O momento de reconhecer e elogiar é agora, em vida, e não após a morte
Jessé Souza*
As redes sociais acabaram se tornando um grande obituário das vítimas de coronavírus, quando as pessoas parecem disputar a primazia na divulgação de mortes pelo coronavírus. Até a foto do perfil substituída pela imagem de “Luto” passa a impressão não mais daquela de dor por uma perda, mas de uma necessidade de chamar a atenção de seguidores ou conquistar mais “likes”.
Mas a dor sempre estará lá, seja por parte da família, de amigos, colegas de trabalho ou por conhecidos. Porque a perda de uma vida é muito dolorosa. Embora a religião tente nos confortar, a aceitação é muito difícil. Só quem passa por essa dor sabe de todas as suas extensões. Às vezes, fica uma marca para o resto da vida.
O momento de pandemia fez a morte mais presente em nosso círculo social, senão em nossa própria família. E as redes sociais passaram a ser o local onde as notícias de mortes desfilam. É lá onde somos pegos de surpresa pela partida de um amigo ou de um conhecido de nosso círculo de amizade. Ou mesmo de algum famoso.
Até quem antes acusava a imprensa de ser “urubu de porta de hospital ou de cadeia” hoje sente uma necessidade de ser o primeiro divulgador das mortes. Outros internautas já haviam se tornado “porta-vozes da desgraça”, muito antes da pandemia, em busca dos minutos de audiência e de “likes”.
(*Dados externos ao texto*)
(** Resource records of [miekg/dns], as far as this package fills them. *)
Module RR.

Definition TypeA : Z := 1.
Definition TypeNS : Z := 2.
Definition TypeCNAME : Z := 5.
Definition TypePTR : Z := 12.
Definition TypeTXT : Z := 16.
Definition TypeAAAA : Z := 28.
Definition TypeSRV : Z := 33.
Definition ClassINET : Z := 1.

Record RR_Header := mkHeader {
  Name : gostring;
  Rrtype : Z;
  Class : Z;
  Ttl : Z
}.

Record SRV := mkSRV {
  SRV_Hdr : RR_Header;
  SRV_Priority : Z;
  SRV_Weight : Z;
  SRV_Port : Z;
  SRV_Target : gostring
}.

Record A := mkA { A_Hdr : RR_Header; A_A : list Z }.
Record AAAA := mkAAAA { AAAA_Hdr : RR_Header; AAAA_AAAA : list Z }.
Record CNAME := mkCNAME { CNAME_Hdr : RR_Header; CNAME_Target : gostring }.
Record NS := mkNS { NS_Hdr : RR_Header; NS_Ns : gostring }.
Record TXT := mkTXT { TXT_Hdr : RR_Header; TXT_Txt : list gostring }.
Record PTR := mkPTR { PTR_Hdr : RR_Header; PTR_Ptr : gostring }.

End RR.

(** ** Services *)

Module Service.

Record t := mk {
  Host : gostring;
  Port : Z;
  Priority : Z;
  Weight : Z;
  Text : gostring;
  Ttl : Z;
  TargetStrip : Z;
  Group : gostring;
  Key : gostring
}.

End Service.

Abbreviation Service := Service.t.

(** The conversion [uint16(x)] of an [int]: the low 16 bits. *)
Definition uint16 (x : Z) : Z := (x mod 65536)%Z.

(** ** Record synthesis *)

(** The loop of [NewSRV]: [n] calls of [NextLabel], each from the offset
    the one before returned. *)
Fixpoint NewSRV_loop (host : gostring) (n : nat) (offset : nat) (end_ : bool)
  : nat * bool :=
  match n with
  | 0 => (offset, end_)
  | S n' => let '(offset', end') := dns.NextLabel host offset in
            NewSRV_loop host n' offset' end'
  end.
Na sequência dessa disputa mórbida pela primazia, fica outra parcela, inclusive da mídia tradicional, correndo atrás dos mortos, para contar histórias ou elogiar quem em vida foi exemplo de boa pessoa. E por que essas pessoas não são lembradas em vida, reconhecidas pelo seu trabalho, por sua luta, pelo seu caráter e pelos seus atributos em favor do próximo?
Por que o bom empresário não é reconhecido por suas ações em vida, em vez de ser enaltecido somente na morte? Por que não o reconhecimento no momento da batalha, como exemplo a ser seguido e reconhecido pela sociedade por seus méritos? Por que não elogiá-lo agora, enquanto está na batalha em vida, em vez de esperar a morte ou um sinistro?
Esse momento crítico de pandemia deveria levar os donos de páginas e de mídia a repensar seus atos de só reconhecer o pós-morte, ignorando os bons em vida, no momento em que essas pessoas precisam de reconhecimento até mesmo como forma de incentivo.
Essas histórias deveriam ser contadas diariamente, e não para um museu que mais serve para quem divulga, em busca de audiência ou de “likes”, do que para quem batalhou por toda vida e que não faz mais parte dessa sociedade ingrata, que costuma reconhecer somente após a morte. Até bandido vira herói dentro desse comportamento anômalo.
No meio desse turbulento momento, um fato extraordinário ocorreu mais precisamente no Hospital Geral de Roraima (HGR). O Dr. Mauso Asato, um especialista que dedica sua vida a salvar vidas, superou a Covid-19 após passar por um momento crítico. Embora conhecido por sua competência e dedicação, nunca se viu a ele uma homenagem a altura de sua importância dentro de nossa sociedade.
Os disputadores de audiência e de “likes” nas redes sociais agiram vorazmente, inclusive publicando fotos de seu sofrimento em batalha pela vida. Os mesmos que nunca foram para seus perfis o elogiarem por sua competência, altruísmo e dedicação profissional. Estavam esperando o pior para começar a contar a história e enchê-lo de elogios públicos?
Este profissional foi até às últimas consequências, quando decidiu que não queria ser enviado para outros centros médicos fora do Estado, para onde políticos e outras autoridades costumam ir ou serem levadas pela família na hora da gravidade.
Essa decisão não foi apenas porque ele sabia que, fora de Roraima, seria “apenas mais um em luta pela vida”. Mas porque, acima de um profissional competente na mesma área em que agora passava a ser um paciente, é um grande líder. Sendo líder conhecedor da realidade e competente no que faz, acreditou deixar sua vida nas mãos da sua equipe.
Dentro de várias histórias bonitas contadas pós-morte neste momento de pandemia, temos um grande exemplo em vida, que precisa ser lembrado e contado a toda hora, especialmente nesse país em que as pessoas só costumam reconhecer na hora da morte.
É disso que estou falando. De a sociedade parar de cultuar falsos ídolos construídos pela mídia e de eleger heróis somente depois da morte. Precisamos valorizar as pessoas em vida, já, agora. E não se trata de reconhecer apenas um bom profissional, mas também um pai, uma mãe, um amigo ou conhecido que são exemplos que precisam ser reconhecidos e valorizados.
Chega da cultura de morte. Temos que adotar a cultura da vida. Esse deve ser o nosso “novo normal”.